Five of my six children are neurodivergent and were late-diagnosed due to a combination of these factors. When an older child or teen is referred to to an autism specialist, the process is a bit different than the typical evaluation for toddlers. So what does it look like? Here is our experience! The first step is paperwork–lots of paperwork! Because the team cannot observe early childhood milestones in real time, you will be asked many questions that thoroughly detail their development and any previous behaviors or issues you noticed when they were younger. They will also ask for any current concerns or reasons you suspect your child might be autistic. After they have processed that intake paperwork, there are two appointments that typically last 1.5 to 2 hours each.
The first one is for evaluation. The doctor will spend about half the appointment interviewing both parent and child–sometimes together and sometimes individually. This allows them to observe your child’s response, but also to get more clarification on relevant past and current events. There will also likely be more paperwork. There are a variety of standardized questionnaires, some specifically about autistic behaviors and others about general life and social skills. Your provider will choose the best ones based on the age of your child. They may also ask a teacher to fill out a form about how your child interacts in the school environment.
The second portion of the appointment was direct observation. Normally at our clinic, the doctor guides the child through a standardized set of activities and questions. However, they were still observing COVID protocols, so they used a shortened version where the parent and child do activities together while the doctor observes from another room. This allowed them to safely observe us mask-free since facial expressions are an important component of the testing.
When we came back for the second appointment, it was to discuss the results of the evaluations. My children had the option to participate in this session or not. This visit can bring up a variety of feelings. Maybe your teen has felt different their whole life and getting an autism diagnosis is affirming and makes them feel as if their identity is valid. Perhaps your child is really struggling in school, but doesn’t meet the criteria and you are worried they won’t get the support they need without an official diagnosis. Or maybe you suspected autism, but hearing it confirmed is difficult for you. All those feelings are valid and it’s completely ok to take as much time as you need to sit with them and process it.

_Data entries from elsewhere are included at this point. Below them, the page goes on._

(* ===== verification/SchedulerSafe.v ===== *)
(** * The scheduler: every handler preserves the invariant

    [inv_x X s]: the rings are well formed and, for every live task outside
    [X], its state field agrees with the rings and the cores.  [X] holds the
    tasks a handler is in the middle of moving; [quiescent] is the invariant
    between handlers, with [X] empty and the spin lock released. *)
From S2P Require Import Prelude Scheduler SchedulerSvc SchedulerInv.

Definition current (s : sched) (c : Z) : Z := current_task (cls s c).

(** The task can be resumed from its saved frame. *)
Definition saved (s : sched) (tk : task) : Prop := is_Some (frame_at s !! t_psp tk).

Definition agrees (s : sched) (t : Z) (tk : task) : Prop :=
  match t_state tk with
  | TASK_READY => t_current_queue tk = Some ready_queue ∧ t ∉ s_timers s ∧ saved s tk
  | TASK_BLOCKED => (∃ f, t_current_queue tk = Some (waiters f)) ∧ saved s tk
  | TASK_SUSPENDED => t_current_queue tk = None ∧ saved s tk
  | TASK_RUNNING => t_current_queue tk = None ∧ t ∉ s_timers s ∧ current s (t_core tk) = t
  | TASK_TERMINATED => False
  end ∧
  (∀ c, current s c = t → t_state tk = TASK_RUNNING ∧ t_core tk = c).

Definition consistent (s : sched) (t : Z) : Prop :=
  ∃ tk, task_at s !! t = Some tk ∧ agrees s t tk.

(** Priority inheritance is only ever asked of futexes that track their owner. *)
Definition futex_wf (fx : futex) : Prop :=
  has (f_flags fx) SCHEDULER_FUTEX_PI = true → has (f_flags fx) SCHEDULER_FUTEX_OWNER_TRACKING = true.

(** A deferred wake names a futex without owner tracking or inheritance, as
    [scheduler_futex_wake] checks before it fills a slot. *)
Definition deferred_ok (s : sched) (w : Z) : Prop :=
  w ≠ 0 → ∃ fx, futex_at s !! (Z.land w (not32 1)) = Some fx ∧
    Z.land (f_flags fx) PI_AND_OWNER = 0.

The last part of our visit was recommendations. Where do we go from here? Thankfully, our clinic doesn’t take a one-size-fits-all approach. They also don’t believe that autistic kids all need to be in intensive therapy to make them look or act neurotypical. The doctor learned about each of them as individuals, their current school and career path, and goals that are meaningful to them. The primary consideration was mental health–what medication or type of therapy they might need to make sure they are thriving. Honestly, I think this is an important health factor for any person, not just autistic people.
Next we talked about school support. Some of my kids are in the perfect environment for them, but some need an IEP in place to make sure they are getting complete access to their education. We also discussed life skills and the transition to adulthood. Each kid has their own path, but it’s worth exploring what programs are in your area so you and your child don’t have to do it alone.
Finally, we discussed social skills. This might be surprising, but none of my children were automatically referred to autism-specific support groups or social activities. The clinic staff talked to the kids about their strengths and weaknesses. About balancing the desire to fit in with the need to be authentic, and which special interests might offer a way to connect with others. The clinic was great at brainstorming ways to expand their comfort zones gradually without causing distress.
It can be a lengthy process, especially if there is a wait list to be evaluated, full of unknowns. But if you have concerns about your child, your family might benefit from learning more and receiving support. Talk to their primary care provider about how to connect with resources in your area.